EXTRACTED INFORMATION:
----------------

Lemma returned_cases l s s' t x ret u :
  crun l s -> cstep (Own t) s s' -> thrs s' !! t = Some x -> th_pc x = Returned ret u ->
  (replied l (k_xid (th_call x)) ret u /\ is_Some (thrs s !! t)) \/
  (ret = cancel_failure /\ Cancelling ∈ l) \/
  (ret = timeout_failure /\ ns (th_begin x) + th_to x * ms <= ns (time s)) \/
  (thrs s !! t = None /\ exists proc req, call1_begin fill t proc req (th_to x) (time s) (ep s) = Done (ep s', inl ret) /\ ep s' = ep s /\
   ((ret = bind_failure /\ (proc = bind <-> bind_done_ (ep s) = true)) \/
    (ret = cancel_failure /\ destroy_wait_ (ep s) = true))).
Proof.
  intros Hl H Hx Hret. destruct (crun_inv l s Hl) as (HC & Hr & [Hp1 Hp2]). pose proof (crun_answers l s Hl) as Hans.
  inversion H as [|? proc req to k e' e th T Ht|? proc req to r0 e' e th T Ht Hto Hb|? conn ? y k e' out e th T Ht|? y r e th T Ht|? ? y r e th T Ht| |
    ? y e' ret' u' e th T Ht Hpc He| | | |]; subst; cbn [ep thrs time] in *; rewrite lookup_insert_eq in Hx; injection Hx as <-;
    try (destruct r); cbn [goto th_pc refused th_call th_begin th_to] in *; try done.
  { injection Hret as <- <-. destruct (call1_refused _ _ _ _ _ _ _ _ _ Hb) as [-> Hc]. right; right; right. split; [done |]. by exists proc, req. }
  injection Hret as -> ->.
  destruct (Hans t y Ht) as (ca & Hca & Hxid & Hd'); [by rewrite Hpc |]. cbn [ep] in Hca.
  destruct (end_done t y e th T ca Hr Ht Hpc Hca) as (e2 & He2 & _). rewrite He in He2. injection He2 as -> -> ->.
  destruct (done_ ca) eqn:Hd.
  { destruct (Hd' eq_refl) as [Ha|[Ha1 Ha2]]; [left; rewrite <- Hxid; eauto | by right; left]. }
  right; right; left. split; [done |].
  pose proof (crun_timing l _ t Hl) as Htm. cbn [thrs] in Htm. rewrite Ht in Htm. destruct Htm as (n & [_ Hn] & _).
  rewrite Hpc in Hn. destruct Hn as [[(ca' & Hca' & Hd2)|Hn] _]; [cbn [ep] in Hca'; congruence | done].
Qed.
(** ** Calls *)

(** The job a worker has taken and not called yet. *)
Definition in_hand (x : worker) : option J := match x with WTaken y => Some y | _ => None end.
Definition hands (w : gmap nat worker) : list J := omap (fun tx => in_hand (snd tx)) (map_to_list w).

Lemma hands_insert t y w : hands (<[t := y]> w) ≡ₚ option_list (in_hand y) ++ hands (delete t w).
Proof.
  unfold hands. rewrite <- insert_delete_eq, map_to_list_insert by apply lookup_delete_eq. cbn. by destruct (in_hand y).
Qed.

Lemma hands_split t x w : w !! t = Some x -> hands w ≡ₚ option_list (in_hand x) ++ hands (delete t w).
Proof. intros H. rewrite <- (insert_id w t x H) at 1. apply hands_insert. Qed.

(** A worker that has no job in hand before and after. *)
Lemma hands_move t x y w : w !! t = Some x -> in_hand x = None -> in_hand y = None -> hands (<[t := y]> w) ≡ₚ hands w.
Proof. intros Ht Hx Hy. by rewrite hands_insert, (hands_split t x w Ht), Hx, Hy. Qed.

Lemma hands_signal w w' : signal_worker w w' -> hands w' ≡ₚ hands w.
Proof. intros [(t & Ht & ->)|[_ ->]]; [by eapply hands_move | done]. Qed.

Lemma hands_nil w : (forall t x, w !! t = Some x -> in_hand x = None) -> hands w = [].
Proof.
  intros Hw. unfold hands.
  assert (Hn : forall tx, tx ∈ map_to_list w -> in_hand (snd tx) = None) by (intros [t x] Htx%elem_of_map_to_list; by eapply Hw).
  induction (map_to_list w) as [|tx q IHq]; [done |]. cbn. rewrite Hn by by left. apply IHq. intros y Hy. apply Hn. by right.
Qed.

(** Every job taken is called or in the hand of one worker. *)
Lemma taken_called l s : pool_reach l s -> taken s ≡ₚ l ++ hands (workers s).
Proof.
  induction 1 as [sz blocking Hsz Hlim|oj l s s' _ IH H]; cbn [taken workers].
  - rewrite hands_nil; [done |]. intros t x Hx. by rewrite (workers_new_lookup _ _ _ Hx).
  - destruct H; cbn [taken workers option_list] in *; rewrite ?app_nil_r; try done.
    + by rewrite (hands_signal w w').
    + by rewrite (hands_signal w w').
    + assert (Hx : in_hand x = None) by (by match goal with H : x = _ \/ _ |- _ => destruct H as [->| ->] end).
      rewrite hands_insert. erewrite hands_split in IH by done. rewrite Hx in IH.
      destruct j as [y|]; cbn [note_added in_hand option_list app] in *; [| done]. rewrite IH. solve_Permutation.
    + erewrite hands_move; [done | done | | done]. by match goal with H : x = _ \/ _ |- _ => destruct H as [->| ->] end.
    + erewrite hands_insert. erewrite hands_split in IH by done. cbn [in_hand option_list app] in *. rewrite IH. solve_Permutation.
    + by erewrite hands_move.
    + by erewrite hands_move.
Qed.

(** C24: jobs leave the queue in the order in which they were put in, none
    is lost and none is run twice: at any moment the jobs taken out, followed by
    the jobs still queued, are the jobs added, and each job taken out has been
    called once or is in the hand of one worker that is about to call it.  When
    the destructor has joined every worker, all jobs have been taken in order,
    each has been called exactly once, and the queue is empty. *)
Theorem pool_runs_every_job called s :
  pool_reach called s ->
  taken s ++ omap id (q_ (jobq_ (pool s))) = added s /\ taken s ≡ₚ called ++ hands (workers s) /\
  ((forall t x, workers s !! t = Some x -> x = WExit) ->
    taken s = added s /\ called ≡ₚ added s /\ q_ (jobq_ (pool s)) = []).
Proof.
  intros H. destruct (pool_reach_inv called s H) as ((js & k & Hq & Hst & _) & _).
  assert (Ha : taken s ++ omap id (q_ (jobq_ (pool s))) = added s) by by rewrite Hq, omap_jobs.
  pose proof (taken_called called s H) as Hc.
  split_and!; [done | done |]. intros Hall. pose proof (pool_all_exited called s H Hall) as He. rewrite He in Ha.
  cbn in Ha. rewrite app_nil_r in Ha. split_and!; [done | | done]. rewrite <- Ha, Hc.
  rewrite hands_nil; [by rewrite app_nil_r |]. intros t x Hx. by rewrite (Hall _ _ Hx).
Qed.

(** C26: no wake-up is lost: while the queue holds an element some worker
    is running, about to take one or already woken up; and while a producer
    waits for room, the queue is full or some producer has been woken up.
    Hence the pool never gets stuck with work left. *)
Theorem pool_no_lost_wakeup l s :
  pool_reach l s ->
  (q_ (jobq_ (pool s)) <> [] -> exists t x, workers s !! t = Some x /\ x <> WSleep /\ x <> WExit) /\
  (forall t j, producers s !! t = Some (Producer j false) ->
    Z.of_nat (length (q_ (jobq_ (pool s)))) = max_ (jobq_ (pool s)) \/
    exists t' j', producers s !! t' = Some (Producer j' true)).
Proof.
  intros H. destruct (pool_reach_inv l s H) as (_ & _ & (W1 & W2 & W3 & W4)). split.
  - intros Hne. destruct (decide (map_Forall (fun _ x => exited x = true \/ asleep x = true) (workers s))) as [Hall|Hno].
    + exfalso. apply Hne. destruct W3 as [W3|W3].
      * apply (pool_all_exited l s H). intros t x Hx. destruct (Hall t x Hx) as [E|E]; [by destruct x |].
        pose proof (count_pos asleep _ t x Hx E). lia.
      * apply nil_length_inv. rewrite count_zero in W3; [lia |]. intros t x Hx. destruct (Hall t x Hx); by destruct x.
    + apply map_not_Forall in Hno as (t & x & Hx & Hn); [| intros; apply _]. exists t, x. split; [done |].
      split; intros ->; apply Hn; auto.
  - intros t j Ht. destruct (decide (count p_woken (producers s) = 0%nat)) as [Hz|Hz].
    + left. destruct W4 as [W4|W4]; [| lia].
      pose proof (count_pos (fun p => negb (p_woken p)) _ t _ Ht eq_refl). lia.
    + right. unfold count in Hz. apply map_size_ne_0_lookup in Hz as (t' & y & Hy).
      apply map_lookup_filter_Some in Hy as [Hy Hp]. destruct y as [j' b]. cbn in Hp. subst b. by exists t', j'.
Qed.

End pool.

(** ** A run: one worker, two jobs, then the destructor *)

Definition pool1 (q : list (@job_t nat)) : @thr_pool nat := ThrPool 1 true (Fifo q 100).
Definition pool_end : @pool_state nat :=
  PoolState (pool1 []) {[ 0%nat := WExit ]} ∅ true 1 [7%nat; 8%nat] [7%nat; 8%nat].

Lemma one_worker_signal (x : @worker nat) : x <> WSleep -> signal_worker {[ 0%nat := x ]} {[ 0%nat := x ]}.
Proof. intros Hx. right. split; [| done]. intros t. rewrite lookup_singleton. case_decide; congruence. Qed.

(** One worker takes what comes next, and calls it if it is a job. *)
Lemma one_worker_takes x (j : @job_t nat) q d n a st l :
  (x = WTop \/ x = WWoken) -> pool_reach l (PoolState (pool1 (j :: q)) {[ 0%nat := x ]} ∅ d n a st) ->
  pool_reach (l ++ option_list j)
    (PoolState (pool1 q) {[ 0%nat := match j with Some y => WRun y | None => WExit end ]} ∅ d n a (note_added j st)).
Proof.
  intros Hx H.
  assert (H1 : pool_reach (l ++ []) (PoolState (pool1 q) {[ 0%nat := match j with Some y => WTaken y | None => WExit end ]} ∅ d n a (note_added j st))).
  { eapply (po_step None); [exact H |]. rewrite <- (insert_singleton_eq 0%nat (match j with Some y => WTaken y | None => WExit end) x).
    eapply (po_take 0 x j _ _); [apply lookup_singleton_eq | done | reflexivity |]. case_match; [| done].
    right. split; [| done]. intros t j'. by rewrite lookup_empty. }
  rewrite app_nil_r in H1. destruct j as [y|]; cbn [option_list]; [| by rewrite app_nil_r].
  eapply (po_step (Some y)); [exact H1 |]. rewrite <- (insert_singleton_eq 0%nat (WRun y) (WTaken y)).
  apply po_call, lookup_singleton_eq.
Qed.

Lemma po_quiet (l : list nat) s s' : pool_reach l s -> pool_step None s s' -> pool_reach l s'.
Proof. intros H Hs. rewrite <- (app_nil_r l). by eapply (po_step None). Qed.

Lemma pool_run :
  pool_reach [7%nat] (PoolState (pool1 [Some 8%nat]) {[ 0%nat := WRun 7%nat ]} ∅ false 0 [7%nat; 8%nat] [7%nat]) /\
  pool_reach [7%nat; 8%nat] pool_end.
Proof.
  assert (H0 : pool_reach [] (PoolState (pool1 []) {[ 0%nat := @WTop nat ]} ∅ false 0 [] [])).
  { change (pool1 []) with (@thr_pool_new nat (Z.of_nat 1) true). apply (po_start 1 true); lia. }
  assert (H1 : pool_reach [7%nat] (PoolState (pool1 [Some 8%nat]) {[ 0%nat := WRun 7%nat ]} ∅ false 0 [7%nat; 8%nat] [7%nat])).
  { apply (one_worker_takes WWoken (Some 7%nat) [Some 8%nat] _ _ _ [] []); [by right |].
    eapply po_quiet; [eapply po_quiet; [eapply po_quiet; [exact H0 |] |] |].
    - by apply (po_take_wait 0 WTop); [| left |].
    - apply (po_enq (Some 7%nat) (Fifo [Some 7%nat] 100) {[ 0%nat := WWoken ]}); [done | done |].
      left. exists 0%nat. by rewrite insert_singleton_eq.
    - apply (po_enq (Some 8%nat) (Fifo [Some 7%nat; Some 8%nat] 100) {[ 0%nat := WWoken ]}); [done | done |].
      by apply one_worker_signal.
  }
  split; [done |]. apply (one_worker_takes WTop None [] true 1 [7%nat; 8%nat] [7%nat; 8%nat] [7%nat; 8%nat]); [by left |].
  eapply po_quiet; [eapply po_quiet; [eapply po_quiet;
    [apply (one_worker_takes WTop (Some 8%nat) [] false 0 [7%nat; 8%nat] [7%nat] [7%nat]); [by left |]; eapply po_quiet; [exact H1 |] |] |] |].
  - apply (po_ran 0 7%nat). done.
  - apply po_destroy.
  - apply (po_enq None (Fifo [None] 100) {[ 0%nat := WRun 8%nat ]}); [cbn; split_and!; [done | done | lia] | done |]. by apply one_worker_signal.
  - apply (po_ran 0 8%nat). done.
Qed.

Lemma pool_runs_every_job_witness :
  taken pool_end = [7%nat; 8%nat] /\ [7%nat; 8%nat] ≡ₚ added pool_end /\ q_ (jobq_ (pool pool_end)) = [].
Proof.
  apply (pool_runs_every_job [7%nat; 8%nat] pool_end (proj2 pool_run)). intros t x Hx. cbn in Hx. apply lookup_singleton_Some in Hx.
  by destruct Hx.
Defined.

Lemma pool_no_lost_wakeup_witness :
  exists t x, ({[ 0%nat := WRun 7%nat ]} : gmap nat (@worker nat)) !! t = Some x /\ x <> WSleep /\ x <> WExit.
Proof. apply (pool_no_lost_wakeup _ _ (proj1 pool_run)). done. Defined.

----------------

DIRECTIONS: Report the number of lines in the listing that contain the word "time". No other words are permitted.

ANSWER TO THIS EXERCISE: 3